Runinyan e Kılıç si sono incontrati per la prima volta a Mosca il 14 gennaio 2022, mentre i tre incontri seguenti si sono tenuti a Vienna, il 24 febbraio 2022, il 3 maggio 2022, e il 1° luglio 2022. Quest’ultimo incontro è stato accolto molto positivamente da parte dell'Europa, della NATO e da vari attori inclusa la stampa turca più vicina al presidente Erdoğan. In questo incontro è stato convenuto di consentire l'attraversamento della frontiera terrestre tra Turchia e Armenia da parte di cittadini di paesi terzi in visita rispettivamente in Turchia e in Armenia e di avviare il commercio aereo diretto di merci tra Turchia e Armenia il prima possibile. I voli civili sono già ripresi nel 2021, dopo essere stati interrotti durante la guerra del 2020.

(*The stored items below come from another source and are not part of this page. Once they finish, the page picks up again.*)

(* ===== verification/EngineTheorems.v ===== *)
(** The engine's remaining correctness statements, component by component, concrete runs at
    which the theorems apply, and behaviours outside their hypotheses. *)

From stdpp Require Import base list numbers strings gmap relations.
From Stdlib Require Import Strings.Byte.
From S2P Require Import Prelude Crc Encoding Keys Batch OrdMap Memtable Sstable SstableCorrect Wal Manifest.
From S2P Require Import Db DbCorrect DbDurable Engine EngineApi Mvcc MvccCorrect Percolator TxnCorrect Scan.
From S2P Require Import ScanCorrect.

(** * Codecs *)

(** C15. A batch survives its WAL encoding, also with bytes after it; a data key
    decodes to the user key and timestamp it was built from, and versions of one user
    key are stored newest first. *)
Theorem engine_codecs_roundtrip b s user_key ts1 ts2 :
  batch_wf b → is_u64 ts1 → is_u64 ts2 →
  batch_decode (batch_encode b ++ s) = Some b ∧
  decode_data_key (encode_data_key user_key ts1) = Some (user_key, ts1) ∧
  (bytes_lt (encode_data_key user_key ts1) (encode_data_key user_key ts2) ↔ ts2 < ts1).
Proof.
  intros Hb H1 H2. split_and!; [by apply batch_decode_encode_app|by apply decode_encode_data_key|by apply data_key_lt].
Qed.

Lemma engine_codecs_roundtrip_witness :
  batch_decode (batch_encode (batch_put batch_new CfWrite [x61] [x62; x63]) ++ [xff])
    = Some (batch_put batch_new CfWrite [x61] [x62; x63]) ∧
  decode_data_key (encode_data_key [x61] 7) = Some ([x61], 7) ∧
  (bytes_lt (encode_data_key [x61] 7) (encode_data_key [x61] 3) ↔ 3 < 7).
Proof. apply engine_codecs_roundtrip; [repeat constructor; by vm_compute|by vm_compute..]. Defined.

Section storage.
Context `{Crc32cLaws} {M : Type} `{SkipMapLaws MemValue M}.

La Turchia avrebbe già iniziato le attività di sminamento sul lato turco del confine turco-armeno, in particolare nell'area del villaggio di Ibishköy (distretto di Akyaka / Kars provincia). Serdar Kılıç si è recato il 24 luglio in visita nella provincia di Kars dove ha visitato il confine della Turchia con l'Armenia. Kılıç ha esaminato il checkpoint di Doğukapı, dove c'è una stazione merci presso il confine turco-armeno sull'ex linea ferroviaria Kars-Gyumri, e ha anche visitato le rovine dell'antica città di Ani, capitale medievale del regno armeno.
Meno attivo pare il lato armeno, e per Nikol Pashinyan non è facile traghettare l’Armenia verso una riapertura con il nemico storico turco, né barcamenarsi con l’alleato russo che in teoria sostiene la normalizzazione, ma i cui interessi potrebbero risentire del processo.